*Data extracts*
+---+

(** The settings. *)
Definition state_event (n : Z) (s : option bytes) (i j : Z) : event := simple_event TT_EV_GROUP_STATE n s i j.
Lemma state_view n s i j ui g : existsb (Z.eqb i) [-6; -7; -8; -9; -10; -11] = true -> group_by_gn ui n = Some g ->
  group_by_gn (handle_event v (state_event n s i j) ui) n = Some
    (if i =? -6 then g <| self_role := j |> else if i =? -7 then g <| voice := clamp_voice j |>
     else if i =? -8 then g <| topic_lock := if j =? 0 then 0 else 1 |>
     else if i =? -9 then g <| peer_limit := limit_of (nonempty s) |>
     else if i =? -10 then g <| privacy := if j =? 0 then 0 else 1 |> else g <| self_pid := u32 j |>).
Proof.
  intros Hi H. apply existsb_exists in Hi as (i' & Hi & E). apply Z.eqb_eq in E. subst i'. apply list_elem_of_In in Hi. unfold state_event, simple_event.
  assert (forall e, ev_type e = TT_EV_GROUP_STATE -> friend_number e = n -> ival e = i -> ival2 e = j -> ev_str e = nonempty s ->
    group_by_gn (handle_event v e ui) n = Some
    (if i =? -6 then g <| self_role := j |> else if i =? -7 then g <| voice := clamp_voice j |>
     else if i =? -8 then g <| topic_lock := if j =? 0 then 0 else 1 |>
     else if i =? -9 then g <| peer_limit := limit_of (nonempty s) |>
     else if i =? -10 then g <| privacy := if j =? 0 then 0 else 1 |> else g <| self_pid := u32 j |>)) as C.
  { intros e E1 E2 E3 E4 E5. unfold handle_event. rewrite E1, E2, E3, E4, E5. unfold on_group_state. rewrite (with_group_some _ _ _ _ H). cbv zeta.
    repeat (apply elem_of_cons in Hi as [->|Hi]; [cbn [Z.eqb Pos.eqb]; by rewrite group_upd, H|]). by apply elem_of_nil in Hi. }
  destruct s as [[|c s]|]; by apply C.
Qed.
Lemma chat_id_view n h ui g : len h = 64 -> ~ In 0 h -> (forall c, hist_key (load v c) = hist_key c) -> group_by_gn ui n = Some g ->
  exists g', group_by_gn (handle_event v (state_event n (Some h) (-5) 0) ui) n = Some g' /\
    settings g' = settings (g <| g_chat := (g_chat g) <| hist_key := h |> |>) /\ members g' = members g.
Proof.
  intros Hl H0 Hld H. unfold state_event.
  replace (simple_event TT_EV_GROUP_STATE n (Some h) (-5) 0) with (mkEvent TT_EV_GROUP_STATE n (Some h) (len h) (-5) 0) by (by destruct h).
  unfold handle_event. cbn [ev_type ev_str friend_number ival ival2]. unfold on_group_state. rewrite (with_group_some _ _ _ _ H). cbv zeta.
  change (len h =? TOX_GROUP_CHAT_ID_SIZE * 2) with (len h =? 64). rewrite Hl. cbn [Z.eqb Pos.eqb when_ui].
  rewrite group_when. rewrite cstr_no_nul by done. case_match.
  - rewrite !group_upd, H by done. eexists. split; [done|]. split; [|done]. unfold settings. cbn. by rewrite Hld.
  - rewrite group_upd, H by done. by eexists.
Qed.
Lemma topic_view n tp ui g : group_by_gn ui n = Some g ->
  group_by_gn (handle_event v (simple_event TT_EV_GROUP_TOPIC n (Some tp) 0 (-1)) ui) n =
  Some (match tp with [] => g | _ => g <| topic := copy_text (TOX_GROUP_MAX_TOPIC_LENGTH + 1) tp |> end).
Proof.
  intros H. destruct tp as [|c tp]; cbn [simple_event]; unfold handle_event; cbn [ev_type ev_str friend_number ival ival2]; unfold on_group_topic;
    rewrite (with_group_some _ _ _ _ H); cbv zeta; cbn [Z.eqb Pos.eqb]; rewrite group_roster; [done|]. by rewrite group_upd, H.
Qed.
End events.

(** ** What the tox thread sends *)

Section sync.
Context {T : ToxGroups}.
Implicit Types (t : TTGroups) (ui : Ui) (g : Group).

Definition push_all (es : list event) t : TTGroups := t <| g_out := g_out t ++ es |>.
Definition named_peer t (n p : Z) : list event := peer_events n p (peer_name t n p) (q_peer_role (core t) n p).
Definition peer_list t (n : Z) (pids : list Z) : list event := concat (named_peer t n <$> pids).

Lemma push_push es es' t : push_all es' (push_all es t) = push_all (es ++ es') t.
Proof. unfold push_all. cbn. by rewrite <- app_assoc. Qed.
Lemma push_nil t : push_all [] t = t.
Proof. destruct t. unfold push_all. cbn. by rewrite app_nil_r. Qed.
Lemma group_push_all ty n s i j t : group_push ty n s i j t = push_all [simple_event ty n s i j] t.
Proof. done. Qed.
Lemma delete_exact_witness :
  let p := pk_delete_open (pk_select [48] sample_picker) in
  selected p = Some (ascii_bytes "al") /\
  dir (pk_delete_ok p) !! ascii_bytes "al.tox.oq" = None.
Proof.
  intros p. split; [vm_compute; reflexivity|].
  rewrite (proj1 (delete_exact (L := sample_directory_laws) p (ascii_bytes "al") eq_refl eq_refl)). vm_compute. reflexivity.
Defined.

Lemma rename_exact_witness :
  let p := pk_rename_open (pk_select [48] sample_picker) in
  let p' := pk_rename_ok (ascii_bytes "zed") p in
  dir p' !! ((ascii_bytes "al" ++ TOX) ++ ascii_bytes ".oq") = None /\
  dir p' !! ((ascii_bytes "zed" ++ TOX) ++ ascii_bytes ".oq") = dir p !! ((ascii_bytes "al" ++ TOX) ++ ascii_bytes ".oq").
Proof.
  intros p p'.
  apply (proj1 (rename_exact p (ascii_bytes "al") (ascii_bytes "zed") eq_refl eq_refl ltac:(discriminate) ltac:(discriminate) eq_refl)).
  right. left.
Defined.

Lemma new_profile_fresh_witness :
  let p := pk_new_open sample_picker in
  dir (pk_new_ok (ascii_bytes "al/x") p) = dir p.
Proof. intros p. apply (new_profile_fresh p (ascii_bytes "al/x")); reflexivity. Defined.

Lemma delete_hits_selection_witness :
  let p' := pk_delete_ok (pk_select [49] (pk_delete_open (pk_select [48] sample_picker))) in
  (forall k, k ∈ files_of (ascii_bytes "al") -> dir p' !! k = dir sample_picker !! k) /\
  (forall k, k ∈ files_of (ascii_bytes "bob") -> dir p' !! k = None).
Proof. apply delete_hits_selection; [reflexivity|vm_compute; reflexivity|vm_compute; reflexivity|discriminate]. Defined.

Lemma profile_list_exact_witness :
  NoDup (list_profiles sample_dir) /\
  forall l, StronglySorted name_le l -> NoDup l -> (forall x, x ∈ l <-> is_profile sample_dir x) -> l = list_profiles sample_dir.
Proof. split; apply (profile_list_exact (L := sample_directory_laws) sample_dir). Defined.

+---+

*Try it*
All of the data above should be reproduced exactly, with nothing missing.

*Your solution*
(** The settings. *)
Definition state_event (n : Z) (s : option bytes) (i j : Z) : event := simple_event TT_EV_GROUP_STATE n s i j.
Lemma state_view n s i j ui g : existsb (Z.eqb i) [-6; -7; -8; -9; -10; -11] = true -> group_by_gn ui n = Some g ->
  group_by_gn (handle_event v (state_event n s i j) ui) n = Some
    (if i =? -6 then g <| self_role := j |> else if i =? -7 then g <| voice := clamp_voice j |>
     else if i =? -8 then g <| topic_lock := if j =? 0 then 0 else 1 |>
     else if i =? -9 then g <| peer_limit := limit_of (nonempty s) |>
     else if i =? -10 then g <| privacy := if j =? 0 then 0 else 1 |> else g <| self_pid := u32 j |>).
Proof.
  intros Hi H. apply existsb_exists in Hi as (i' & Hi & E). apply Z.eqb_eq in E. subst i'. apply list_elem_of_In in Hi. unfold state_event, simple_event.
  assert (forall e, ev_type e = TT_EV_GROUP_STATE -> friend_number e = n -> ival e = i -> ival2 e = j -> ev_str e = nonempty s ->
    group_by_gn (handle_event v e ui) n = Some
    (if i =? -6 then g <| self_role := j |> else if i =? -7 then g <| voice := clamp_voice j |>
     else if i =? -8 then g <| topic_lock := if j =? 0 then 0 else 1 |>
     else if i =? -9 then g <| peer_limit := limit_of (nonempty s) |>
     else if i =? -10 then g <| privacy := if j =? 0 then 0 else 1 |> else g <| self_pid := u32 j |>)) as C.
  { intros e E1 E2 E3 E4 E5. unfold handle_event. rewrite E1, E2, E3, E4, E5. unfold on_group_state. rewrite (with_group_some _ _ _ _ H). cbv zeta.
    repeat (apply elem_of_cons in Hi as [->|Hi]; [cbn [Z.eqb Pos.eqb]; by rewrite group_upd, H|]). by apply elem_of_nil in Hi. }
  destruct s as [[|c s]|]; by apply C.
Qed.
Lemma chat_id_view n h ui g : len h = 64 -> ~ In 0 h -> (forall c, hist_key (load v c) = hist_key c) -> group_by_gn ui n = Some g ->
  exists g', group_by_gn (handle_event v (state_event n (Some h) (-5) 0) ui) n = Some g' /\
    settings g' = settings (g <| g_chat := (g_chat g) <| hist_key := h |> |>) /\ members g' = members g.
Proof.
  intros Hl H0 Hld H. unfold state_event.
  replace (simple_event TT_EV_GROUP_STATE n (Some h) (-5) 0) with (mkEvent TT_EV_GROUP_STATE n (Some h) (len h) (-5) 0) by (by destruct h).
  unfold handle_event. cbn [ev_type ev_str friend_number ival ival2]. unfold on_group_state. rewrite (with_group_some _ _ _ _ H). cbv zeta.
  change (len h =? TOX_GROUP_CHAT_ID_SIZE * 2) with (len h =? 64). rewrite Hl. cbn [Z.eqb Pos.eqb when_ui].
  rewrite group_when. rewrite cstr_no_nul by done. case_match.
  - rewrite !group_upd, H by done. eexists. split; [done|]. split; [|done]. unfold settings. cbn. by rewrite Hld.
  - rewrite group_upd, H by done. by eexists.
Qed.
Lemma topic_view n tp ui g : group_by_gn ui n = Some g ->
  group_by_gn (handle_event v (simple_event TT_EV_GROUP_TOPIC n (Some tp) 0 (-1)) ui) n =
  Some (match tp with [] => g | _ => g <| topic := copy_text (TOX_GROUP_MAX_TOPIC_LENGTH + 1) tp |> end).
Proof.
  intros H. destruct tp as [|c tp]; cbn [simple_event]; unfold handle_event; cbn [ev_type ev_str friend_number ival ival2]; unfold on_group_topic;
    rewrite (with_group_some _ _ _ _ H); cbv zeta; cbn [Z.eqb Pos.eqb]; rewrite group_roster; [done|]. by rewrite group_upd, H.
Qed.
End events.

(** ** What the tox thread sends *)

Section sync.
Context {T : ToxGroups}.
Implicit Types (t : TTGroups) (ui : Ui) (g : Group).

Definition push_all (es : list event) t : TTGroups := t <| g_out := g_out t ++ es |>.
Definition named_peer t (n p : Z) : list event := peer_events n p (peer_name t n p) (q_peer_role (core t) n p).
Definition peer_list t (n : Z) (pids : list Z) : list event := concat (named_peer t n <$> pids).

Lemma push_push es es' t : push_all es' (push_all es t) = push_all (es ++ es') t.
Proof. unfold push_all. cbn. by rewrite <- app_assoc. Qed.
Lemma push_nil t : push_all [] t = t.
Proof. destruct t. unfold push_all. cbn. by rewrite app_nil_r. Qed.
Lemma group_push_all ty n s i j t : group_push ty n s i j t = push_all [simple_event ty n s i j] t.
Proof. done. Qed.
Lemma delete_exact_witness :
  let p := pk_delete_open (pk_select [48] sample_picker) in
  selected p = Some (ascii_bytes "al") /\
  dir (pk_delete_ok p) !! ascii_bytes "al.tox.oq" = None.
Proof.
  intros p. split; [vm_compute; reflexivity|].
  rewrite (proj1 (delete_exact (L := sample_directory_laws) p (ascii_bytes "al") eq_refl eq_refl)). vm_compute. reflexivity.
Defined.

Lemma rename_exact_witness :
  let p := pk_rename_open (pk_select [48] sample_picker) in
  let p' := pk_rename_ok (ascii_bytes "zed") p in
  dir p' !! ((ascii_bytes "al" ++ TOX) ++ ascii_bytes ".oq") = None /\
  dir p' !! ((ascii_bytes "zed" ++ TOX) ++ ascii_bytes ".oq") = dir p !! ((ascii_bytes "al" ++ TOX) ++ ascii_bytes ".oq").
Proof.
  intros p p'.
  apply (proj1 (rename_exact p (ascii_bytes "al") (ascii_bytes "zed") eq_refl eq_refl ltac:(discriminate) ltac:(discriminate) eq_refl)).
  right. left.
Defined.

Lemma new_profile_fresh_witness :
  let p := pk_new_open sample_picker in
  dir (pk_new_ok (ascii_bytes "al/x") p) = dir p.
Proof. intros p. apply (new_profile_fresh p (ascii_bytes "al/x")); reflexivity. Defined.

Lemma delete_hits_selection_witness :
  let p' := pk_delete_ok (pk_select [49] (pk_delete_open (pk_select [48] sample_picker))) in
  (forall k, k ∈ files_of (ascii_bytes "al") -> dir p' !! k = dir sample_picker !! k) /\
  (forall k, k ∈ files_of (ascii_bytes "bob") -> dir p' !! k = None).
Proof. apply delete_hits_selection; [reflexivity|vm_compute; reflexivity|vm_compute; reflexivity|discriminate]. Defined.

Lemma profile_list_exact_witness :
  NoDup (list_profiles sample_dir) /\
  forall l, StronglySorted name_le l -> NoDup l -> (forall x, x ∈ l <-> is_profile sample_dir x) -> l = list_profiles sample_dir.
Proof. split; apply (profile_list_exact (L := sample_directory_laws) sample_dir). Defined.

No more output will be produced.